How to monitor racial diversity in Hollywood?

Ava DuVernay
Ava DuVernay
(Image credit: Broadimage/REX/Shutterstock)

How to monitor racial diversity in Hollywood?

Right now, the film industry has a big problem. To quote George Clooney: ‘How many options are available to minorities in film, particularly in quality films?’

This was Clooney's response when quizzed about the race row controversy surrounding 2016's Oscars. The nominees for the this year's Academy Awards are overwhelmingly white and this fact has sparked huge debate over the past few weeks.

Film industry insiders, like the directors Spike Lee and Michael Moore are boycotting the ceremony, actor Will Smith will also not attend in protest and Mark Ruffalo has been quick to criticise the virtually all-white list of nominees and support the call for change. 

One of the crucial realities contributing to this diversity issue is that, as it stands, they’re just aren’t enough opportunities for black and minority actors in cinema. They are underrepresented. They don’t have as many options, so their talent is not given a platform comparable to that of their white counterparts. 

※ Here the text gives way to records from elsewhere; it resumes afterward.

(** The loop of [readSubdomains] reads the lines [lines_read] gives. *)
Lemma readSubdomains_loop_spec : forall fuel rest subs,
  (String.length rest < fuel)%nat ->
  readSubdomains_loop fuel rest subs =
  ((subs ++ entries (map dropCR (fst (lines_read (Split rest "010")))))%list,
   snd (lines_read (Split rest "010"))).
Proof.
  induction fuel as [|fuel IH]; intros rest subs L; [lia|].
  cbn [readSubdomains_loop]. unfold Scan.
  destruct (String.eqb_spec rest "") as [E|NE].
  { subst rest. simpl. now rewrite app_nil_r. }
  rewrite (Split_IndexByte "010" rest). cbv zeta.
  pose proof (IndexByte_range rest "010") as R.
  destruct (0 <=? IndexByte rest "010") eqn:I.
  - apply Z.leb_le in I.
    set (i := IndexByte rest "010") in *.
    pose proof (Split_cons (drop (Z.to_nat (i + 1)) rest) "010") as (h & tl & Sp).
    cbn [lines_read]. rewrite Sp. rewrite <- Sp.
    unfold fits. rewrite length_take by lia. rewrite Z2Nat.id by lia.
    destruct (i <? MaxScanTokenSize); [|simpl; now rewrite app_nil_r].
    assert (L' : (String.length (drop (Z.to_nat (i + 1)) rest) < fuel)%nat).
    { rewrite length_drop. lia. }
    destruct (lines_read (Split (drop (Z.to_nat (i + 1)) rest) "010"))
      as [ls err] eqn:LR.
    cbn [fst snd map]. unfold entries. cbn [map filter].
    destruct (String.eqb (TrimSpace (dropCR (take (Z.to_nat i) rest))) "");
      rewrite (IH _ _ L'), LR; cbn [fst snd negb]; [reflexivity|].
    unfold entries. now rewrite <- app_assoc.
  - cbn [lines_read].
    destruct (String.eqb_spec rest ""); [contradiction|].
    unfold fits.
    destruct (Z.of_nat (String.length rest) <? MaxScanTokenSize);
      [|simpl; now rewrite app_nil_r].
    cbn [fst snd map]. unfold entries. cbn [map filter].
    assert (E0 : forall k l, readSubdomains_loop k "" l = (l, None))
      by (intros [|k] l; reflexivity).
    destruct (String.eqb (TrimSpace (dropCR rest)) ""); rewrite E0; cbn [negb];
      [now rewrite app_nil_r | reflexivity].
Qed.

There’s no lightening-fast fix to this systemic problem but a commitment to monitoring the world’s cinematic output against some specific criteria and standardising it is progress. 

Enter the ‘DuVernay Test’. This idea was put forward in a review of the Sundance Film Festival by New York Times film critic Manohla Dargis. 

Dargis’ words: 

‘Movies like The Birth of a Nation are helping to write the next chapter of American cinema. And, to an extent, that’s true of Sundance at its best...It’s also where numerous selections pass the Bechdel test (movies like the very fine Christine and Sand Storm, in which two women talk to each other about something besides a man) and, in honor of the director and Sundance alumna Ava DuVernay, what might be called the DuVernay test, in which African-Americans and other minorities have fully realised lives rather than serve as scenery in white stories’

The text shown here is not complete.